TASK DESCRIPTION:
Copy out each line of the data below in which "base" appears.

PROVIDED INFORMATION: Begin

Definition page_entries (d : Answers) (p : InvestigationParams) (t : Translate) (stampFull : Z -> jstr) :
    option (list TimelineEntry) := mergeTimeline <$> page_sources d p t stampFull.

Definition page_causes (entries : list TimelineEntry) : list RankedCause :=
  match anomalyOnset entries with
  | None => []
  | Some onset => take CAUSE_TOP_N (rankCauses entries onset None)
  end.

Definition page_export (d : Answers) (p : InvestigationParams) (t : Translate) (stampFull : Z -> jstr) :
    option ExportPayload :=
  entries ← page_entries d p t stampFull;
  buildExportPayload p entries (page_causes entries).
End Page.

(** ** Every link opens a page *)

Lemma clamp_fin z lo hi : lo <= hi -> exists c, nmin (nmax (Fin z) (Fin lo)) (Fin hi) = Fin c /\ lo <= c <= hi.
Proof.
  intros. unfold nmax, nmin. cbn [isNaN orb nltb]. destruct (Z.ltb_spec z lo); cbn [isNaN orb nltb];
    case_match; eexists; (split; [reflexivity|lia]).
Qed.

Lemma date_of_fin c : - (MAX_TIME_MS * U) <= c <= MAX_TIME_MS * U -> is_Some (date_of_number (Fin c)).
Proof. intros. unfold date_of_number. rewrite (proj2 (Z.leb_le _ _)) by lia. by eexists. Qed.

Lemma date_of_range t : in_time_range t -> exists t', date_of_number (int t) = Some t' /\ in_time_range t'.
Proof. intros H. exists t. split; [by apply date_of_number_int|done]. Qed.

(** Moving an instant always yields a representable one, whatever it is moved from and by. *)
Lemma shiftInstant_some base delta : exists t, shiftInstant base delta = Some t /\ in_time_range t.
Proof.
  unfold shiftInstant. destruct (getTime base + delta)%num as [| |z]; cbn [isFinite negb].
  1,2: case_match; apply date_of_range; unfold in_time_range; rewrite ?Z.abs_opp; vm_compute; discriminate.
  destruct (clamp_fin z (- MAX_TIME_MS * U) (MAX_TIME_MS * U)) as (c & E & Hc).
  { pose proof U_pos. assert (0 <= MAX_TIME_MS) by done. nia. }
  unfold int. rewrite E. destruct (date_of_fin c) as [t Et]; [lia|]. exists t. split; [done|].
  pose proof (date_of_number_valid (Fin c)) as V. by rewrite Et in V.
Qed.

PROVIDED INFORMATION: End

ANSWER AREA:
Lemma shiftInstant_some base delta : exists t, shiftInstant base delta = Some t /\ in_time_range t.
  unfold shiftInstant. destruct (getTime base + delta)%num as [| |z]; cbn [isFinite negb].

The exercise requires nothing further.